I am a scientist. A genetic designer. In some ways, I am an artist whose canvas is the human body. My medium is the living cell. My studio is a lab where I build tools to manipulate the genetic code. I am an anthropologist at heart, a social scientist in mind, and an artist and designer in practice. I run a research lab at University of Pittsburgh. In parallel to my science, I design creative experiences--using film, theatre and other storytelling modalities--to promote a deeper reflection on the societal impact of science and technology
Samira Kiani, MD
Division of Experimental Pathology
University of Pittsburgh School of Medicine
Member: Pittsburgh Liver Research Center
Former AAAS Leshner Leadership Institute Fellow for Public Engagement with Science
Many of us now wish that 20 years ago, we would have had a more robust reflection about the tech future we were about to build. The IT revolution that has since transformed the world—mainly for the better, but with significant collateral damage to the global body politic—unfolded so quickly that public awareness, much less public policy, could not adequately comprehend the full implications of each technological leap as they occurred. We are now at a similar crossroads with genomic revolution.
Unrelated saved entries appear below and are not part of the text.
(* ===== verification/RnvMedia.v ===== *)
(** * Media buffering of RNV sessions ([pkg/rnv/media])

    The per-track jitter buffer and the audio/video clock.  Times are
    nanoseconds; [time.Now()] is an argument. *)

From stdpp Require Import base tactics list gmap sets.
From Stdlib Require Import ZArith Lia.
From S2P Require Import Prelude SeqWindow.

Definition DefaultTargetMs : Z := 80.
Definition DefaultMaxFrames : Z := 12.
Definition millisecond : Z := 1000000.

(** ** The jitter buffer *)

Record Frame := mkFrame { Sequence : Z; Payload : bytes; Arrival : Z }.

Record JitterBuffer := mkJitter {
  targetMs : Z; maxFrames : Z; frames : gmap Z Frame; nextSeq : Z; started : bool;
  recvCount : Z; dropCount : Z;
}.

Definition NewJitterBuffer (targetMs maxFrames : Z) : JitterBuffer :=
  mkJitter (if targetMs <=? 0 then DefaultTargetMs else targetMs)
    (if maxFrames <=? 0 then DefaultMaxFrames else maxFrames) ∅ 0 false 0 0.

Definition set_frames (fr : gmap Z Frame) (j : JitterBuffer) : JitterBuffer :=
  mkJitter (targetMs j) (maxFrames j) fr (nextSeq j) (started j) (recvCount j) (dropCount j).

Definition set_next (n : Z) (j : JitterBuffer) : JitterBuffer :=
  mkJitter (targetMs j) (maxFrames j) (frames j) n true (recvCount j) (dropCount j).

Definition count_recv (j : JitterBuffer) : JitterBuffer :=
  mkJitter (targetMs j) (maxFrames j) (frames j) (nextSeq j) (started j) (u64 (recvCount j + 1)) (dropCount j).
(** The still with its size, codec, dimensions and id filled in. *)
Definition prepare_still (decode_config : bytes -> option (Z * Z)) (limit : Z) (data : bytes) (meta : StillMeta)
  : res rnv_sentinel StillMeta :=
  let meta := if bool_decide (StillCodec meta = x00) then set_still_codec CodecJPEG meta else meta in
  let meta := set_still_size (len data) meta in
  _ ← ValidateStillMeta meta limit;
  if limit <? len data then Err ErrStillTooLarge
  else
    let meta := fill_dims decode_config data meta in
    _ ← ValidateStillMeta meta limit;
    Ok (if bool_decide (StillID meta = []) then set_still_id (contentHash data) meta else meta).

(** [SendStill] after its checks. *)
Definition send_prepared (tr : transfer) (data : bytes) (meta : StillMeta) (c : Conn) : Conn * result unit :=
  let inline := set_still_transfer TransferPacket data meta in
  match (Pack (Some (NewTyped TypeStill (Some (StillToBody inline))))).1 with
  | Err e => (c, Err (EPack e))
  | Ok packed =>
      if len packed <=? LinkPacketSoftMax then sendRaw packed c
      else
        let '(c, r) := sendEnvelope
          (NewTyped TypeStill (Some (StillToBody (set_still_transfer TransferResource [] meta)))) c in
        match r with Err e => (c, Err e) | Ok _ => sendPayload tr data c end
  end.

Definition SendStill (decode_config : bytes -> option (Z * Z)) (tr : transfer) (now : Z) (data : bytes)
    (meta : StillMeta) (c : Conn) : Conn * result unit :=
  match requireHandshake c with
  | Err e => (c, Err e)
  | Ok _ =>
      let '(c, ok) := rateStillOK now c in
      if negb ok then (c, Err (EErr ErrRateLimited))
      else
        match prepare_still decode_config (effectiveStillMax c) data meta with
        | Err e => (c, Err (EErr e))
        | Ok meta => send_prepared tr data meta c
        end
  end.

Definition set_pending_still id c :=
  set_pending (mkPending id (pendingClipID (pending c)) (pendingClipCh (pending c)) (resourceExpect (pending c))) c.
Definition set_pending_clip id ch c :=
  set_pending (mkPending (pendingStillID (pending c)) id ch (resourceExpect (pending c))) c.
Definition set_expect n c :=
  set_pending (mkPending (pendingStillID (pending c)) (pendingClipID (pending c)) (pendingClipCh (pending c)) n) c.
Lemma fire_all_silent e c d : silent c d -> silent c (fire_all cfg e d).
Proof.
  unfold fire_all. generalize (map_to_list e) as l. intros l. revert d.
  induction l as [|x l IH]; intros d Hd; simpl; [done|]. by apply IH, fire_silent.
Qed.

Lemma silent_trans c d e : silent c d -> silent d e -> silent c e.
Proof. intros [_ H2] [H3 H4]. split; [done|congruence]. Qed.

Lemma on_stream_silent f c d : silent c d -> silent c (on_stream f d).
Proof. intros [Hd1 Hd2]. unfold on_stream. repeat case_match; done. Qed.

Lemma signal_clip_silent r c d : silent c d -> silent c (signal_clip r d).
Proof. intros [Hd1 Hd2]. unfold signal_clip. repeat case_match; done. Qed.

(** Unfold one operation of a closed session. *)
Ltac quiet :=
  repeat first
    [ rewrite sendReject_closed by done | rewrite sendEnvelope_closed by done
    | rewrite sendRaw_closed by done
    | match goal with
      | |- context [sendEnvelope send_ok ?e ?d] =>
          let E := fresh "E" in
          pose proof (sendEnvelope_closed e d ltac:(done)) as E;
          destruct (sendEnvelope send_ok e d) as [? []]; simpl in E; subst
      | |- context [match ?x with _ => _ end] => destruct x eqn:?
      end ]; try done; try (split; done).

Lemma handleStreamOffer_silent o c : closed c = true -> silent c (handleStreamOffer send_ok cfg o c).
Proof.
  intros Hc. unfold handleStreamOffer.
  destruct (GuardStreamOffer _ _ _); [|by rewrite sendReject_closed].
  destruct (ensureActiveLXSTGuard _ _ _); [|by rewrite sendReject_closed].
  rewrite sendEnvelope_closed by done. by apply fire_silent.
Qed.

Lemma handleClipOffer_silent m c : closed c = true -> silent c (handleClipOffer send_ok m c).
Proof.
  intros Hc. unfold handleClipOffer. destruct (ValidateClipMeta _ _); [|by rewrite sendReject_closed].
  destruct (_ =? 0); [by rewrite sendReject_closed|]. by rewrite sendEnvelope_closed.
Qed.

Lemma handleStillMeta_silent m c : closed c = true -> silent c (handleStillMeta send_ok cfg m c).
Proof.
  intros Hc. unfold handleStillMeta. destruct (ValidateStillMeta _ _); [|by rewrite sendReject_closed].
  destruct (_ && _); [by apply fire_silent|]. by destruct (_ =? _).
Qed.

Lemma dispatch_silent env c : closed c = true -> silent c (dispatch send_ok cfg env c).
Proof.
  intros Hc. unfold dispatch, handlePrivate, signalClipAccept, signalClipDone, handleStreamAccept, noteReject.
  repeat match goal with |- context [if ?b then _ else _] => destruct b end;
    rewrite ?sendReject_closed by done; try done;
    repeat first [apply fire_silent | apply fire_all_silent | apply on_stream_silent | apply signal_clip_silent];
    auto using handleStillMeta_silent, handleClipOffer_silent, handleStreamOffer_silent.
  all: try (split; done).
  assert (silent c (fire (OnBye (ConfHandlers cfg)) EvBye c)) as Hf by (by apply fire_silent).
  rewrite Close_closed by apply Hf. done.
Qed.

Lemma onPacket_silent n now data c : closed c = true -> silent c (onPacket send_ok cfg n now data c).
Proof.
  intros Hc. unfold onPacket. destruct (IsMediaFrame data).
  - destruct (SplitFrame data); [|done]. unfold handleFrame.
    destruct (bool_decide _); [by apply fire_silent|].
    destruct (bool_decide _); [by apply fire_silent|done].
  - destruct (UnpackEnvelope data); [by apply dispatch_silent|done].
Qed.

Lemma OpenStream_silent o c : closed c = true -> silent c (OpenStream send_ok cfg o c).1.
Proof. intros Hc. unfold OpenStream. quiet. Qed.

Lemma SendStill_silent dc tr now data m c : closed c = true -> silent c (SendStill send_ok cfg dc tr now data m c).1.
Proof.
  intros Hc. unfold SendStill, rateStillOK, send_prepared, sendPayload.
  destruct (rate_window _ _ _) as [ts ok]. quiet.
Qed.

Lemma SendClip_silent now data m p c : closed c = true -> silent c (SendClip send_ok cfg now data m p c).1.
Proof. intros Hc. unfold SendClip, rateClipOK. destruct (rate_window _ _ _) as [ts ok]. quiet. Qed.

Lemma session_step_silent c d : session_step send_ok cfg c d -> closed c = true -> silent c d.
Proof.
  intros Hs Hc. destruct Hs.
  - by apply onPacket_silent.
  - unfold markClosed, mark_stream_closed. simpl. quiet.
  - by rewrite Close_closed.
  - by apply OpenStream_silent.
  - unfold open_finish, clearStream in *. destruct sel; repeat case_match; simplify_eq; split; done.
  - unfold SendVideo. quiet.
  - unfold SendAudio. quiet.
  - unfold SendCtrl. quiet.
  - unfold StreamClose, clearStream, mark_stream_closed. quiet.
  - by apply SendStill_silent.
  - by apply SendClip_silent.
  - unfold clip_accepted in *. destruct sel; repeat case_match; simplify_eq; split; done.
  - unfold clip_finish. destruct (transfer_result tr); quiet.
  - unfold clip_received, fire. quiet.
  - done.
  - unfold onResourceAdv. quiet.
  - unfold onResourceDone. destruct (_ =? _); [done|]. destruct (_ <? _).
    + by apply fire_silent.
    + by apply signal_clip_silent.
  - unfold dial_finish in *. destruct t; repeat case_match; simplify_eq; rewrite ?Close_closed by done; split; done.
Qed.

Lemma reaches_silent c d : reaches c d -> closed c = true -> silent c d.
Proof.
  intros Hr Hc. induction Hr as [|c d e Hr IH Hs]; [done|]. specialize (IH Hc). eapply silent_trans; [exact IH|].
  apply session_step_silent; [done|]. apply IH.
Qed.

(** Closing an open session takes the link down without sending anything:
    the session is marked closed before the BYE is handed to the link, which
    refuses it.  Nor is anything sent in any state the session reaches
    afterwards. *)
Theorem rnv_close_sends_no_bye c d : closed c = false -> reaches (Close send_ok c) d ->
  closed d = true /\ lnk_up (world (Close send_ok c)) = false /\ sent (world d) = sent (world c).
Proof.
  intros Hc Hr.
  assert (Close send_ok c = Teardown (set_closed c)) as He.
  { unfold Close. rewrite Hc. by rewrite sendEnvelope_closed. }
  rewrite He in *. destruct (reaches_silent _ _ Hr eq_refl) as [E1 E2]. by rewrite E2.
Qed.

(** ** Crossing offers *)

(** The session has forgotten stream [id], on which a call still waits. *)
Definition orphan (id : nat) (c : Conn) : Prop :=
  (id < fresh c)%nat /\ stream c <> Some id
  /\ exists s, streams c !! id = Some s /\ acceptCh s = Some None /\ rejectCh s = Some None.

Definition same_streams (c d : Conn) : Prop :=
  fresh d = fresh c /\ stream d = stream c /\ streams d = streams c.

Lemma orphan_same id c d : same_streams c d -> orphan id c -> orphan id d.
Proof. intros (E1 & E2 & E3). unfold orphan. by rewrite E1, E2, E3. Qed.

Lemma same_trans c d e : same_streams c d -> same_streams d e -> same_streams c e.
Proof. unfold same_streams. naive_solver congruence. Qed.

Lemma sendRaw_same raw c : same_streams c (sendRaw send_ok raw c).1.
Proof. unfold sendRaw. by repeat case_match. Qed.

Lemma sendEnvelope_same env c : same_streams c (sendEnvelope send_ok env c).1.
Proof. unfold sendEnvelope. case_match; [apply sendRaw_same|done]. Qed.

Lemma sendEnvelope_eq_same env c d r : sendEnvelope send_ok env c = (d, r) -> same_streams c d.
Proof. intros E. pose proof (sendEnvelope_same env c) as Hs. by rewrite E in Hs. Qed.

Lemma fire_same b e c : same_streams c (fire b e c).
Proof. unfold fire. by destruct b. Qed.
(* ===== verification/LxstProto.v ===== *)
(** * LXST wire protocol ([pkg/lxst/proto])

    Telephony packets: a MessagePack map with a list of signals, a list of
    media frames, or both ([packet.go]); signals and media profiles
    ([constants.go], [profiles.go], [names.go]). *)

From stdpp Require Import base tactics list strings.
From Stdlib Require Import ZArith Lia SpecFloat.
From S2P Require Import Prelude GoFloat Sha256 Msgpack.

(** ** Constants *)

Definition AppName : bytes := lit "lxst".
Definition AspectName : bytes := lit "telephony".

Definition FieldSignalling : Z := 0x00.
Definition FieldFrames : Z := 0x01.

Definition StatusBusy : Z := 0x00.
Definition StatusRejected : Z := 0x01.
Definition StatusCalling : Z := 0x02.
Definition StatusAvailable : Z := 0x03.
Definition StatusRinging : Z := 0x04.
Definition StatusConnecting : Z := 0x05.
Definition StatusEstablished : Z := 0x06.

Definition PreferredMode : Z := 0xF0.
Definition PreferredProfile : Z := 0xFF.

Definition CodecRaw : byte := x00.
Definition CodecOpus : byte := x01.
Definition CodecCodec2 : byte := x02.
Definition CodecNull : byte := xff.

Definition ModeFullDuplex : Z := 0x01.
Definition ModeHalfDuplex : Z := 0x02.
Definition DefaultMode : Z := ModeFullDuplex.

Definition ProfileBandwidthUltraLow : Z := 0x10.
Definition ProfileBandwidthVeryLow : Z := 0x20.
Definition ProfileBandwidthLow : Z := 0x30.
Definition ProfileQualityMedium : Z := 0x40.
Definition ProfileQualityHigh : Z := 0x50.
Definition ProfileQualityMax : Z := 0x60.
Definition ProfileLatencyUltraLow : Z := 0x70.
Definition ProfileLatencyLow : Z := 0x80.
Definition DefaultProfile : Z := ProfileQualityMedium.

Definition OpusVoiceLow : Z := 0.
Definition OpusVoiceMedium : Z := 1.
Definition OpusVoiceHigh : Z := 2.
Definition OpusVoiceMax : Z := 3.
Definition OpusAudioMin : Z := 4.
Definition OpusAudioLow : Z := 5.
Definition OpusAudioMedium : Z := 6.
Definition OpusAudioHigh : Z := 7.
Definition OpusAudioMax : Z := 8.

Definition MinBitrate : Z := 6000.
Definition MaxBitrate : Z := 128000.
Definition PlaybackSampleRate : Z := 48000.
Definition PlaybackChannels : Z := 1.
Definition IdentityHashLen : Z := 16.
Definition DestHashLen : Z := 16.
Definition AppHashPrefixLen : Z := 10.
Definition MaxSignals : Z := 32.
Definition MaxFrames : Z := 8.
Definition MaxFrameBytes : Z := 2048.
Definition MaxUnpackBytes : Z := 4096.
Definition maxMapKeys : Z := 4.

(** ** Signals *)

Definition IsAutoStatus (signal : Z) : bool :=
  bool_decide (signal ∈ [StatusCalling; StatusAvailable; StatusRinging; StatusConnecting; StatusEstablished]).

Definition IsPreferredProfile (signal : Z) : bool := PreferredProfile <=? signal.
Definition IsPreferredMode (signal : Z) : bool := (PreferredMode <=? signal) && (signal <? PreferredProfile).
Definition ProfileFromSignal (signal : Z) : Z := i64 (signal - PreferredProfile).
Definition ModeFromSignal (signal : Z) : Z := i64 (signal - PreferredMode).

Definition SignalPreferredProfile (profile : Z) : Z :=
  i64 (PreferredProfile + (if profile =? 0 then DefaultProfile else profile)).

Definition SignalPreferredMode (mode : Z) : Z :=
  i64 (PreferredMode + (if mode =? 0 then DefaultMode else mode)).

(** ** Packets *)

Inductive proto_error :=
| ErrEmptyPacket | ErrMissingFields | ErrPacketTooLarge
| ErrMsgpack                          (** an error of the MessagePack library *)
| ErrFrameTooShort.

#[export] Instance proto_error_eq_dec : EqDecision proto_error.
Proof. solve_decision. Defined.

Record Packet := mkPacket { Signals : list Z; Frames : list bytes }.

(** [marshalCompact(map[int][]int{FieldSignalling: signals})]. *)
Definition marshal_signals (signals : list Z) : bytes :=
  EncodeMapLen 1 ++ EncodeInt FieldSignalling ++ EncodeArrayLen (len signals) ++ concat (map EncodeInt signals).

Definition PackSignalling (signals : list Z) : res proto_error bytes :=
  if len signals =? 0 then Err ErrEmptyPacket
  else
    let signals := if MaxSignals <? len signals then ztake MaxSignals signals else signals in
    Ok (marshal_signals signals).

(** [dst] is the buffer up to its capacity; what it holds is overwritten. *)
Definition PackFrameInto (dst : bytes) (codec : byte) (payload : bytes) : res proto_error bytes :=
  let payload := if MaxFrameBytes <? len payload then ztake MaxFrameBytes payload else payload in
  let n := 1 + len payload in
  let hdr := if 255 <? n then 3 else 2 in
  let need := 2 + hdr + n in
  let dst := if len dst <? need then make_bytes need else ztake need dst in
  let dst := <[0%nat := x81]> dst in
  let dst := <[1%nat := Zb FieldFrames]> dst in
  if n <=? 255 then
    let dst := <[2%nat := xc4]> dst in
    let dst := <[3%nat := Zb n]> dst in
    let dst := <[4%nat := codec]> dst in
    Ok (copy_range 5 (len dst) payload dst)
  else if (n <? 0) || (0xffff <? n) then Err ErrPacketTooLarge
  else
    let lenBuf := be_put 2 (u16 n) in
    let dst := <[2%nat := xc5]> dst in
    let dst := <[3%nat := default x00 (lenBuf !! 0%nat)]> dst in
    let dst := <[4%nat := default x00 (lenBuf !! 1%nat)]> dst in
    let dst := <[5%nat := codec]> dst in
    Ok (copy_range 6 (len dst) payload dst).

Definition PackFrame (codec : byte) (payload : bytes) : res proto_error bytes := PackFrameInto [] codec payload.

Definition SplitFrame (frame : bytes) : res proto_error (byte * bytes) :=
  match frame with
  | [] => Err ErrFrameTooShort
  | c :: payload => Ok (c, payload)
  end.

(** *** Decoding: a step reads from the unread input *)

Abbreviation dec A := (bytes -> res proto_error (A * bytes)).

Definition lift {A} (p : parser A) : dec A :=
  fun bs => match p bs with None => Err ErrMsgpack | Some x => Ok x end.

Definition dbind {A B} (p : dec A) (k : A -> dec B) : dec B :=
  fun bs => match p bs with Err e => Err e | Ok (a, r) => k a r end.
Definition dret {A} (a : A) : dec A := fun bs => Ok (a, bs).
Definition dfail {A} (e : proto_error) : dec A := fun _ => Err e.

Declare Scope dec_scope.
Delimit Scope dec_scope with dec.
Notation "x <-- p ;; k" := (dbind p (fun x => k)) (at level 100, p at next level, right associativity) : dec_scope.
Local Open Scope dec_scope.

Definition peek : dec Z :=
  fun bs => match PeekCode bs with None => Err ErrMsgpack | Some c => Ok (c, bs) end.

(** [dec.Skip()] under the depth limit that [Unpack] sets. *)
Definition dskip : dec unit :=
  fun bs => match Skip 8 bs with None => Err ErrMsgpack | Some r => Ok (tt, r) end.

Definition decodeIntOrSkip : dec (option Z) :=
  code <-- peek;;
  if is_int_code code then (n <-- lift DecodeInt;; dret (Some n))
  else (_ <-- dskip;; dret None).

Definition is_array_code (code : Z) : bool := IsFixedArray code || (code =? 0xdc) || (code =? 0xdd).

(** [for range n { ... append ... }]: the values read, those without one left out. *)
Fixpoint collect {A} (n : nat) (p : dec (option A)) : dec (list A) :=
  match n with
  | O => dret []
  | S n => x <-- p;; l <-- collect n p;; dret (option_list x ++ l)
  end.

Definition decodeSignals : dec (list Z) :=
  code <-- peek;;
  if is_array_code code then
    n <-- lift DecodeArrayLen;;
    if n <? 0 then dfail ErrMissingFields
    else if MaxSignals <? n then dfail ErrPacketTooLarge
    else collect (Z.to_nat n) decodeIntOrSkip
  else
    num <-- decodeIntOrSkip;;
    match num with Some num => dret [num] | None => dfail ErrMissingFields end.

Definition decodeOneFrame : dec bytes :=
  b <-- lift DecodeBytes;;
  if MaxFrameBytes <? len b then dfail ErrPacketTooLarge else dret b.

(** A frame of no bytes is dropped. *)
Definition decode_some_frame : dec (option bytes) :=
  b <-- decodeOneFrame;; dret (if 0 <? len b then Some b else None).

Definition decodeFrames : dec (list bytes) :=
  code <-- peek;;
  if is_array_code code then
    n <-- lift DecodeArrayLen;;
    if n <? 0 then dfail ErrMissingFields
    else if MaxFrames <? n then dfail ErrPacketTooLarge
    else collect (Z.to_nat n) decode_some_frame
  else
    b <-- decode_some_frame;; dret (option_list b).

(** One entry of the map: a repeated key replaces what was read before. *)
Definition unpack_entry (pkt : Packet) : dec Packet :=
  key <-- decodeIntOrSkip;;
  match key with
  | None => _ <-- dskip;; dret pkt
  | Some key =>
      if key =? FieldSignalling then
        s <-- decodeSignals;; dret {| Signals := s; Frames := Frames pkt |}
      else if key =? FieldFrames then
        f <-- decodeFrames;; dret {| Signals := Signals pkt; Frames := f |}
      else _ <-- dskip;; dret pkt
  end.

Fixpoint unpack_entries (n : nat) (pkt : Packet) : dec Packet :=
  match n with
  | O => dret pkt
  | S n => pkt <-- unpack_entry pkt;; unpack_entries n pkt
  end.

Definition unpackMap : dec Packet :=
  n <-- lift DecodeMapLen;;
  if (n <? 1) || (maxMapKeys <? n) then
    if n =? 0 then dfail ErrMissingFields else dfail ErrPacketTooLarge
  else
    pkt <-- unpack_entries (Z.to_nat n) {| Signals := []; Frames := [] |};;
    if (len (Signals pkt) =? 0) && (len (Frames pkt) =? 0) then dfail ErrMissingFields else dret pkt.

(** What follows the map is ignored. *)
Definition Unpack (data : bytes) : res proto_error Packet :=
  if len data =? 0 then Err ErrEmptyPacket
  else if MaxUnpackBytes <? len data then Err ErrPacketTooLarge
  else match unpackMap data with Err e => Err e | Ok (pkt, _) => Ok pkt end.
Lemma queue_pop j k p q n now : queue_of j k (p :: q) ->
  exists j' fr, PopReady n now j = (j', Some fr) /\ Payload fr = p /\ queue_of j' k q.
Proof.
  intros [Hz Hm Hh Ho Hn]. rewrite len_cons in *. pose proof (len_nonneg q). set (s := k + 1 - (1 + len q)) in *.
  destruct (Hh 0%nat p eq_refl) as (fr & Hfr & Hp). rewrite Z.add_0_r in Hfr.
  set (j1 := if started j then j else start_at (lowestSeqLocked n j) j).
  assert (frames j1 = frames j /\ nextSeq j1 = u16 s /\ maxFrames j1 = maxFrames j /\ started j1 = true) as (E1 & E2 & E3 & E4).
  { unfold j1. destruct (started j) eqn:Es; [by rewrite Hn|]. cbn [frames start_at nextSeq maxFrames started].
    split_and!; try done. unfold lowestSeqLocked. rewrite (scan_min_least _ (u16 s)); [done| |].
    - rewrite shuffle_perm. apply elem_of_keys. eauto.
    - intros x Hx. rewrite shuffle_perm in Hx. apply elem_of_keys in Hx as [fr' Hx].
      apply Ho in Hx as (i & Hi & ->). simpl in Hi. assert (u16 s = u16 (s + 0)) as E0 by (f_equal; lia).
      destruct i as [|i]; [left; f_equal; lia|]. right.
      unfold len in *. rewrite E0, !seqLess_window by lia. split; [apply Z.ltb_lt|apply Z.ltb_ge]; lia. }
  exists (take_next now fr j1), fr. split; [|split; [done|]].
  - unfold PopReady. rewrite Hz. rewrite (proj2 (Z.eqb_neq _ 0)) by lia. fold j1. cbv zeta. by rewrite E1, E2, Hfr.
  - assert (k + 1 - len q = s + 1) as Es by (subst s; lia).
    assert (forall i, u16 (s + 1 + Z.of_nat i) = u16 (s + Z.of_nat (S i))) as Eu by (intros; f_equal; lia).
    split; rewrite ?Es; cbn [frames take_next maxFrames started nextSeq]; rewrite ?E1, ?E2, ?E3, ?E4.
    + rewrite map_size_delete, Hfr. simpl. lia.
    + lia.
    + intros i p' Hi. rewrite Eu. destruct (Hh (S i) p' Hi) as (fr' & Hfr' & Hp'). exists fr'. split; [|done].
      rewrite lookup_delete_ne; [done|]. intros E. rewrite <- (Z.add_0_r s) in E at 1.
      apply lookup_lt_Some in Hi. apply u16_window in E; unfold len in *; lia.
    + intros x fr' [Hne Hx]%lookup_delete_Some. apply Ho in Hx as (i & Hi & ->). simpl in Hi.
      destruct i as [|i]; [by rewrite Z.add_0_r in Hne|]. exists i. rewrite Eu. split; [lia|done].
    + intros _. unfold u16. rewrite Zplus_mod_idemp_l. done.
Qed.

Lemma queue_new t m : 0 < m < 2 ^ 15 -> forall k, queue_of (NewJitterBuffer t m) k [].
Proof.
  intros Hm k. split; cbn [frames NewJitterBuffer maxFrames started].
  - by rewrite map_size_empty.
  - rewrite (proj2 (Z.leb_gt m 0)) by lia. rewrite len_nil. lia.
  - done.
  - intros x fr Hx. by rewrite lookup_empty in Hx.
  - done.
Qed.

Lemma queue_target j k q ms : queue_of j k q -> queue_of (SetTargetMs ms j) k q.
Proof. intros [H1 H2 H3 H4 H5]. by split. Qed.
End props.

(** ** The controller *)

Definition adaptive_ok (a : AdaptiveController) : Prop :=
  MinBitrate <= bitrate a <= MaxBitrate /\ jitterFloor <= jitterMs a <= jitterCeilPoor.

Lemma clampInt_range v lo hi : lo <= hi -> lo <= clampInt v lo hi <= hi.
Proof. intros. unfold clampInt. repeat case_match; bool_hyps; lia. Qed.

Lemma clampInt_spec v lo hi : lo <= hi -> clampInt v lo hi = Z.max lo (Z.min hi v).
Proof. intros. unfold clampInt. repeat case_match; bool_hyps; lia. Qed.

(** The verdicts on the link. *)
Definition poor (m : LinkMetrics) : Prop := fltb (scoreMetrics m) poorScore = true.
Definition good (m : LinkMetrics) : Prop :=
  fltb (scoreMetrics m) poorScore = false /\ fltb (scoreMetrics m) fairScore = false.

(** The three branches of [Update]. *)
Inductive adapted (now : Z) (a : AdaptiveController) (fec : bool) : AdaptiveController -> Prop :=
| adapt_poor : adapted now a fec
    (mkAdaptive (clampInt (bitrate a - 4000) 6000 128000) fec (clampInt (jitterMs a + 20) 40 300) (Some now))
| adapt_fair : adapted now a fec (mkAdaptive (bitrate a) fec (clampInt (jitterMs a + 5) 40 200) (Some now))
| adapt_good : adapted now a fec
    (mkAdaptive (clampInt (bitrate a + 2000) 6000 128000) fec (clampInt (jitterMs a - 10) 40 160) (Some now)).

Lemma Update_adapted now m a : exists fec, adapted now a fec (Update now m a).
Proof.
  unfold Update. destruct (fltb (scoreMetrics m) poorScore); [eexists; constructor|].
  destruct (fltb (scoreMetrics m) fairScore); eexists; constructor.
Qed.

Lemma adapted_ok now a fec a' : adapted now a fec a' -> adaptive_ok a -> adaptive_ok a'.
Proof.
  unfold adaptive_ok, MinBitrate, MaxBitrate, jitterFloor, jitterCeilPoor.
  intros [] [Hb Hj]; cbn [bitrate jitterMs]; rewrite ?clampInt_spec by lia; lia.
Qed.

Lemma Update_ok now m a : adaptive_ok a -> adaptive_ok (Update now m a).
Proof. destruct (Update_adapted now m a) as [fec Hu]. by apply (adapted_ok now a fec). Qed.

Definition poor_state (now : Z) (a : AdaptiveController) : AdaptiveController :=
  mkAdaptive (clampInt (bitrate a - 4000) 6000 128000) true (clampInt (jitterMs a + 20) 40 300) (Some now).

Lemma Update_poor now m a : poor m -> Update now m a = poor_state now a.
Proof. unfold poor, Update. by intros ->. Qed.

Lemma Update_good now m a : good m -> exists fec, Update now m a =
  mkAdaptive (clampInt (bitrate a + 2000) 6000 128000) fec (clampInt (jitterMs a - 10) 40 160) (Some now).
Proof. unfold good, Update. intros [-> ->]. eauto. Qed.

Lemma poor_steps now a n : adaptive_ok a -> 0 <= n ->
  Z.max MinBitrate (bitrate (poor_state now a) - bitrateStepDown * n) = Z.max MinBitrate (bitrate a - bitrateStepDown * (1 + n))
  /\ Z.min jitterCeilPoor (jitterMs (poor_state now a) + jitterStepPoor * n) = Z.min jitterCeilPoor (jitterMs a + jitterStepPoor * (1 + n)).
Proof.
  unfold adaptive_ok, MinBitrate, MaxBitrate, jitterFloor, jitterCeilPoor, bitrateStepDown, jitterStepPoor, poor_state.
  cbn [bitrate jitterMs]. intros [Hb Hj] Hn. rewrite !clampInt_spec by lia. lia.
Qed.

(** A sequence of reports, for any update function with these branches. *)
Section reports.
Context (upd : Z -> LinkMetrics -> AdaptiveController -> AdaptiveController).
Context (upd_ok : forall now m a, adaptive_ok a -> adaptive_ok (upd now m a)).
Context (upd_poor : forall now m a, poor m -> upd now m a = poor_state now a).
Context (upd_good : forall now m a, good m -> exists fec, upd now m a =
  mkAdaptive (clampInt (bitrate a + 2000) 6000 128000) fec (clampInt (jitterMs a - 10) 40 160) (Some now)).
Designer babies. Soldiers engineered with superhuman strength. The terrifying marriage of old-school eugenics with modern bioscience. These dystopias are moving from science fiction to realistic scenarios, further bolstered by entrepreneurial forces pushing inventions to translation. On the other hand, therapies for previously uncurable diseases, climate solutions, and environmental remediation are emerging biotech applications with a bright future. In between are many gray areas. I am a CRISPR scientist, which means I am part of the community that is creating these inevitable outcomes. I do not denounce my colleagues, but I acknowledge that most of us are so blinded by the norms and culture of science, if not individual hubris, that it is difficult to fully reflect on the broader impact of our work. Because so few in my world ask these questions loudly and clearly, I’ve decided to take on this challenge.
My intention is advancing a new vision of science, one based in the purposeful manipulation of social and biological systems, which is soulful, self-aware, human-centered, and informed by the collective wisdom of society. One integrated with moral philosophy and emotional intelligence.